The thing is that if you’re going to do that many involved and detailed arcs all going on at the same time, you really need the time to develop them all. In the first season of “Beast Wars”, there were enough episodes and few enough arcs that this could be done. But when the seasons shortened to 13 episodes, there wasn’t enough time to develop them all and still develop and resolve the main plot for the season. Season 2 of “Beast Wars” didn’t suffer from this as much, because it could utilize what was developed in the first season. But the third season struggled a lot more with this, ending up with a number of arcs that seemed rushed — Tigerhawk, for example, resolves the Tigertron/Air Razer kidnapping plotline by his showing up to fulfill some kind of prophecy in one episode and then dying the next — which really hurt those arcs. The Dinobot clone is another example. After the wonderfully done death of Dinobot earlier, this whole arc would have to be handled carefully, but it could have been done, especially given its ending. But the clone wasn’t properly developed and there wasn’t room to really go into detail with it, so instead the whole thing seems less than monumental. At least it didn’t feel like it ruined that original wonderful arc, but it certainly was far less than it could have been and seemed almost superfluous.
“Beast Machines”, however, suffers the most from this. For the most part, this series can’t utilize what happened in “Beast Wars” because it’s a new series, back on Cybertron. It also has a mystery to resolve and a clash between the organic and technological to resolve, as well as a number of character arcs. And it has to do it in … 26 episodes. It fails to do that, and in so doing makes many of the arcs seem rushed and, ultimately, unsatisfying, as well as a bit confusing. For example, the arc of Tankor really being Rhinox and then setting out to trick Megatron and Optimus Primal into destroying each other and the organics that Optimus was protecting or trying to revive is a good one … that is hampered by there not being time to show Rhinox developing his hatred of organics or, in fact, actually explaining it, and then Rhinox is defeated after only a few short episodes, which then loses the series an interesting antagonist. And then his redemption arc takes place in a short scene in the first episode of the next season. At that point, the arc really seems like a waste.

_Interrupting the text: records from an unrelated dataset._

Lemma lock_first_keeps e args m : keeps m → keeps (lock_first e args m).
Proof.
  intros Hm s Hok. unfold lock_first.
  destruct (match ce_Keys e with Some k => k args | None => [] end) as [|k ks]; [by apply Hm|].
  destruct (c_InTransaction (h_conn s)); [by apply Hm|].
  destruct (bool_decide _); [done|].
  pose proof (Hm (mkHSt (h_acl s) (h_conn s) (h_ctx s) (h_roctx s) (h_w s) (GetLock k :: h_held s)) Hok) as Hm'.
  destruct (m _) as [[] s']; exact Hm'.
Qed.

Lemma run_standard_keeps now e h ro cmd : keeps (run_standard now e h ro cmd).
Proof.
  unfold run_standard. destruct (h (cmd_Args cmd)) as [keys f|keys runner|]; [by apply hoare_mod_w| |by apply hoare_case_nextless].
  apply keeps_exact.
  intros c Hok. eapply hoare_bind; [by apply check_keys_frame|]. intros [].
    eapply (hoare_bind _ _ (λ _ c', c' = c)).
    { destruct (ce_Write e); [by apply check_internal_frame|by apply hoare_ret]. }
    intros []. apply hoare_get_conn. intros c0 ->. cbv zeta.
    apply (hoare_weaken _ txn_ok _ _ (λ _, txn_ok)); [|by hsub|done].
    match goal with |- hoare _ (match ?x with Some _ => _ | None => _ end) _ => destruct x as [result|] end.
    - apply answer_keeps.
    - apply lock_first_keeps, run_attempts_keeps. by apply hoare_call_runner.
Qed.

(** Entries whose connection handlers keep the invariant. *)
Definition entry_ok (e : CommandEntry) : Prop :=
  ∀ ch ro args, ce_ConnHandler e = Some ch → keeps (ch ro args).
Definition registry_ok (lookup : CommandType → option CommandEntry) : Prop :=
  ∀ ty e, lookup ty = Some e → entry_ok e.

Lemma unknown_command_keeps cmd : keeps (unknown_command cmd).
Proof. unfold unknown_command. destruct (cmd_Args cmd); apply answer_keeps. Qed.

Lemma dispatch_keeps lookup timedOut now cmd : registry_ok lookup → keeps (dispatch lookup timedOut now cmd).
Proof.
  intros Hreg. unfold dispatch. cbv zeta.
  eapply (hoare_bind _ _ (λ _, txn_ok)); [apply ensure_user_keeps|intros []].
  eapply (hoare_bind _ _ (λ _, txn_ok)); [apply check_command_keeps|intros []].
  eapply (hoare_bind _ _ (λ _, txn_ok)); [apply check_pubsub_keeps|intros []].
  eapply (hoare_bind _ _ (λ _, txn_ok)); [apply check_busy_keeps|intros []].
  apply hoare_get_conn. intros c Hok.
  match goal with |- hoare _ (if ?b then _ else _) _ => destruct b eqn:Eq end.
  - apply andb_true_iff in Eq as [Et _]. destruct (bool_decide _).
    + eapply (hoare_bind _ _ (λ _, txn_ok)); [|intros []; apply unknown_command_keeps].
      apply hoare_mod_conn. hsub. by apply txn_ok_aborted.
    + eapply hoare_weaken; [apply queueCommand_keeps| |done]. by hsub.
  - apply (hoare_weaken _ txn_ok _ _ (λ _, txn_ok)); [|by hsub|done].
    destruct (lookup (cmd_Type cmd)) as [e|] eqn:Ee; [|apply unknown_command_keeps].
    destruct (ce_ConnHandler e) as [ch|] eqn:Ech.
    + eapply (hoare_bind _ _ (λ _, txn_ok)).
      { destruct (ce_Keys e); [|by apply hoare_ret]. apply keeps_exact. intros c' Hc'.
        eapply hoare_weaken; [by apply check_keys_frame|done|]. intros _ c'' ->. done. }
      intros []. apply run_attempts_keeps, runDataCommand_conn_keeps. by apply (Hreg _ _ Ee).
    + destruct (ce_Handler e); [apply run_standard_keeps|]. by apply hoare_case_nextless.
Qed.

And this happened to so many arcs, even ones that carried on throughout both seasons. Black Arachnia’s attempts to restore Silverbolt and, once that happened, having to deal with his guilt and cynicism. Cheetor’s development into a more mature leader. Optimus’ growing obsession and mysticism. They even manage a late romance for Rattrap … started and resolved in the last couple of episodes and that ties too conveniently into the plot of the last few episodes. These ideas were all good and could have been great … but they simply weren’t developed enough and so in general come across a bit flat.
“Beast Wars”, though, is still a pretty good series, especially in the first season to season and a half. “Beast Machines”, though, is merely okay and a lot of that comes from it being a continuation from characters that we already know and like. It was worth watching, though.